The question now is if I go back to helping with the less fortunate in our community-how will my experience with the death of my children affect my interaction with my clients? Will I be more compassionate, more empathetic?

My fear is-  that their circumstances and distress might overwhelm me and it will be to much.

But I'm feeling the pull.

January 25, 2011

OVER MY PIE TONIGHT

We went out to dinner tonight, or I should say supper. And I was thinking of those things that are quintessentially Southern at least in my mind, besides pie. I know Nana liked pie, she made them all the time. But last week when we were visiting the cousins in Charlotte, little Max was loving his pie and it started me thinking. So besides the fried chicken, rolls and slaw ( that's coleslaw ya'll)  & sweet tea there are other things that feel unique special to this place, give it it's own flavor if you will.

There are may things that to me- born a Northerner that strike me as truly Southern. For instance the number of churches that are within a short distance of my house. As a Catholic however I am SOL (Sh__ out of luck) I still have to drive 28 miles to Mass.  However I should say I have been invited ( and have been a guest) to many churches which include most every Protestant denomination as well as Baptist Churches alike. The people here are some of the most kind and genuine people I have ever met. Church supper anyone? A great way to get to know your neighbor.
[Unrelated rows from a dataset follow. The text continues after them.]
(* ===== verification/ClientTheorems.v ===== *)
(** The client library: correctness statements, runs at which they apply, and findings. *)

From stdpp Require Import base list numbers strings gmap.
From Stdlib Require Import Strings.Byte.
From S2P Require Import Prelude Crc Encoding Keys Batch OrdMap Memtable Db DbCorrect Engine EngineApi.
From S2P Require Import Mvcc MvccCorrect EngineTheorems Cursor PdRegion PdRegionCorrect PdTso PdCluster PdFsm Catalog Ap MemLock.
From S2P Require Import GroupActor Prog KvService KvDirect KvTheorems Grpc Client ClientCache ClientRouted ClientCluster.
From S2P Require Import ClientDirect.

(** * The routing cache *)

(** C16. The routing cache behaves as an unsorted list searched from its front: through any
    insertions of regions and invalidations of keys it stays sorted and free of overlaps, and
    its binary search gives for every key what the linear search of the list gives. *)
Theorem routing_cache_is_search (ops : list CacheOp) (key : bytes) :
  Forall op_ok ops →
  let c := fold_left (λ c op, cache_op op c) ops [] in
  cache_ok c ∧ cache_lookup key c = naive_lookup key (fold_left (λ c op, naive_op op c) ops []).
Proof.
  intros Hops c. destruct (cache_ops_ok ops Hops [] [] cache_nil_ok) as [Hc Heq]; [done|].
  split; [done|]. by apply naive_lookup_eq.
Qed.

Definition ex_region (id : N) (lo hi : bytes) (epoch : N) : CachedRegion := mkCachedRegion id lo hi epoch "http://n1".

Definition ex_ops : list CacheOp :=
  [OpInsert (ex_region 1 [] [x6d] 1); OpInsert (ex_region 2 [x6d] [] 1); OpInsert (ex_region 1 [] [x66] 2);
   OpInvalidate [x7a]; OpInsert (ex_region 3 [x66] [x6d] 2)].
(** Node 2 is down and node 4 spare; the repair resumes after an interrupted learner. *)
Lemma repair_replaces_dead_witness :
  let p := mkRepairPlan 2 4 in
  plan (λ id, id =? 2) [1; 3; 4] [1; 2; 3; 4] 3 [1; 2; 3] [4] = Some p ∧
  (repair p ([1; 2; 3], [4])).1 = [1; 3; 4] ∧ length (repair p ([1; 2; 3], [4])).1 = 3%nat.
Proof.
  split; [reflexivity|]. split; [vm_compute; reflexivity|].
  apply (repair_replaces_dead (λ id, id =? 2) [1; 3; 4] [1; 2; 3; 4] 3 [1; 2; 3] [4] (mkRepairPlan 2 4)).
  - reflexivity.
  - apply (bool_decide_unpack _). vm_compute. reflexivity.
Defined.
If I grow tomatoes in my garden and the neighbor has sweet potatoes, or corn it will gladly be shared without discussion, just a bag or a box and a quiet thank you, that's how things are done here. Need fruit? I have fruit tree's ask and you shall receive. Want to fish, if you don't have a problem seeing the occasional snake then throw a fishing poll in my pond, no problemo. Just keep your llama's away from my property, they are  four legged wrecking balls that spit...
Don't laugh it happened once!


A few other thing that come to mind about living here :
The mail man never walks (mine's a woman)
Dogs are hunting dogs mostly, rarely house pets and usually never to inside the house .
People always wave or beep when they drive by your house.
You are your own garbage man, this sucks big time.
Strangers never get out of their car in the driveway, they always beep their horns (worried about dogs).